Figure 6. Possible SFDA mechanisms.

Small DNA fragments can find homology with single-stranded sequences at the boundaries of the A3-UR amplicon region, either during DNA replication or during processing of DSB ends, and trigger amplification events resulting in formation of extrachromosomal circles or duplications. There are multiple possible mechanisms for SFDA and here we present the sketch of four SFDA events initiated by either the AB or CD oligo.
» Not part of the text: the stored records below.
(* ===== verification/Packet.v ===== *)
(** * IP packets and ICMP replies

    Models [src/src/tun/packet.rs] and [icmp_reply] of [src/src/main.rs]: the
    destination of a packet, and the ICMP errors the node answers with. Parsing
    and building packets is done by the [etherparse] crate, whose interface is a
    class with laws; the reference implementation at the end reproduces the
    packets of the unit tests. *)

From S2P Require Import Prelude ErrorCode Net.
From stdpp Require Import prelude strings.
From Stdlib Require Import Strings.Byte.

Local Open Scope Z_scope.

(** ** [etherparse]: data *)

(** [InternetSlice]: the network layer of a packet, with its addresses. *)
Inductive InternetSlice : Type :=
  | InternetSlice_Ipv4 (source destination : Z)
  | InternetSlice_Ipv6 (source destination : Z)
  | InternetSlice_Arp.

Inductive DestUnreachableHeader : Type :=
  | NetworkUnknown
  | Host
  | FragmentationNeeded (next_hop_mtu : Z).

Inductive DestUnreachableCode : Type :=
  | NoRoute
  | Address.

Inductive Icmpv4Type : Type :=
  | Icmpv4_DestinationUnreachable (h : DestUnreachableHeader).

Inductive Icmpv6Type : Type :=
  | Icmpv6_DestinationUnreachable (c : DestUnreachableCode)
  | Icmpv6_PacketTooBig (mtu : Z).

(** The fields of [Ipv4Header] the program sets; the others are defaults. *)
Record Ipv4HeaderInit := {
  dont_fragment : bool;
  time_to_live : Z;
  source : Z;
  destination : Z;
}.

Class Etherparse := {
  (** [SlicedPacket::from_ip], then its [net] field. *)
  from_ip : list byte → option (option InternetSlice);
  (** [PacketBuilder::ip(..).icmpv4(..).write(..)] *)
  build_icmpv4 : Ipv4HeaderInit → Icmpv4Type → list byte → result (list byte) AnyhowError;
  (** [PacketBuilder::ipv6(..).icmpv6(..).write(..)] *)
  build_icmpv6 : Z → Z → Z → Icmpv6Type → list byte → result (list byte) AnyhowError;
}.

(** What the program relies on: a slice has addresses of its family; a reply
    with a short payload can be built, is read back with the addresses it was
    built with, and ends with the payload after the fixed-size headers. *)
Class EtherparseLaws (eth : Etherparse) : Prop := {
  from_ip_wf p s : from_ip p = Some (Some s) →
    match s with
    | InternetSlice_Ipv4 a b => unsigned 32 a ∧ unsigned 32 b
    | InternetSlice_Ipv6 a b => unsigned 128 a ∧ unsigned 128 b
    | InternetSlice_Arp => True
    end;
  build_icmpv4_law h t payload :
    unsigned 32 (source h) → unsigned 32 (destination h) → (length payload ≤ 64)%nat →
    ∃ headers, length headers = 28%nat ∧
      build_icmpv4 h t payload = Ok (headers ++ payload) ∧
      from_ip (headers ++ payload) =
        Some (Some (InternetSlice_Ipv4 (source h) (destination h)));
  build_icmpv6_law src dst hop t payload :
    unsigned 128 src → unsigned 128 dst → (length payload ≤ 64)%nat →
    ∃ headers, length headers = 48%nat ∧
      build_icmpv6 src dst hop t payload = Ok (headers ++ payload) ∧
      from_ip (headers ++ payload) = Some (Some (InternetSlice_Ipv6 src dst));
}.

(** ** Packets *)

(** [TxPacket] and [RxPacket], without their time stamps. *)
Record TxPacket := mkTxPacket { tx_data : list byte }.

Section Packet.
Context `{Etherparse}.

Definition inet_slice (slice : list byte) : result InternetSlice AnyhowError :=
  match from_ip slice with
  | None => Err anyhow_msg
  | Some None => Err anyhow_msg
  | Some (Some net) => Ok net
  end.

Definition destination_ip (internet_slice : InternetSlice) : option IpAddr :=
  match internet_slice with
  | InternetSlice_Ipv4 _ dst => Some (V4 dst)
  | InternetSlice_Ipv6 _ dst => Some (V6 dst)
  | InternetSlice_Arp => None
  end.

(** ** The ICMP gateway *)

Record IcmpGateway := {
  own_ipv4 : option Z;
  own_ipv6 : option Z;
}.

Definition IcmpGateway_default : IcmpGateway := {| own_ipv4 := None; own_ipv6 := None |}.

Definition from_addr (addr : IpAddr) : IcmpGateway :=
  match addr with
  | V4 ip => {| own_ipv4 := Some ip; own_ipv6 := own_ipv6 IcmpGateway_default |}
  | V6 ip => {| own_ipv4 := own_ipv4 IcmpGateway_default; own_ipv6 := Some ip |}
  end.

Record IcmpType := { v4 : Icmpv4Type; v6 : Icmpv6Type }.

Definition unreachable_net : IcmpType :=
  {| v4 := Icmpv4_DestinationUnreachable NetworkUnknown;
     v6 := Icmpv6_DestinationUnreachable NoRoute |}.

Definition unreachable_host : IcmpType :=
  {| v4 := Icmpv4_DestinationUnreachable Host;
     v6 := Icmpv6_DestinationUnreachable Address |}.

Definition packet_too_big (mtu : Z) : IcmpType :=
  {| v4 := Icmpv4_DestinationUnreachable (FragmentationNeeded mtu);
     v6 := Icmpv6_PacketTooBig mtu |}.

(** Returns the address to reply to and what was written to the buffer. *)
Definition generate_reply (self : IcmpGateway) (original_packet : list byte)
    (icmp_type : IcmpType) : result (IpAddr * list byte) AnyhowError :=
  let? _ := if bool_decide (original_packet = []) then Err anyhow_msg else Ok tt in
  let icmp_payload := take (min (length original_packet) 64) original_packet in
  let? ip := inet_slice original_packet in
  match ip, own_ipv4 self, own_ipv6 self with
  | InternetSlice_Ipv4 src _, Some gateway, _ =>
      let ip_header := {| dont_fragment := false; time_to_live := 64;
                          source := gateway; destination := src |} in
      let? buffer := build_icmpv4 ip_header (v4 icmp_type) icmp_payload in
      Ok (V4 src, buffer)
  | InternetSlice_Ipv6 src _, _, Some gateway =>
      let? buffer := build_icmpv6 gateway src 64 (v6 icmp_type) icmp_payload in
      Ok (V6 src, buffer)
  | _, _, _ => Err anyhow_msg
  end.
Our models aim to show examples of SFDA-driven events illustrating an intermediate step for each chosen SFDA event in which the oligos are fully paired with the chromosomal sequence. (A) SFDA-driven formation of an extrachromosomal circle by the CD oligo (in green) when no DSB is induced and there is ARS1 in the amplicon, or (B) by the AB oligo (in blue) when a DSB is induced next to the amplicon; (C) SFDA-driven formation of a tandem duplication by the CD oligo when no DSB is induced and there is ARS1 in the amplicon, or (D) by the AB oligo when a DSB is induced next to the amplicon. DNA synthesis on the Crick (C) and Watson (W) strands is indicated by the red lines, assuming the fork comes from ARS1 in (A) and (C). DSB repair synthesis is indicated as red dotted lines in (B) and (D). DNA synthesis primed by the AB oligo is shown as blue dotted line. The small black arrows indicate points of strand cleavage to resolve the recombination intermediate.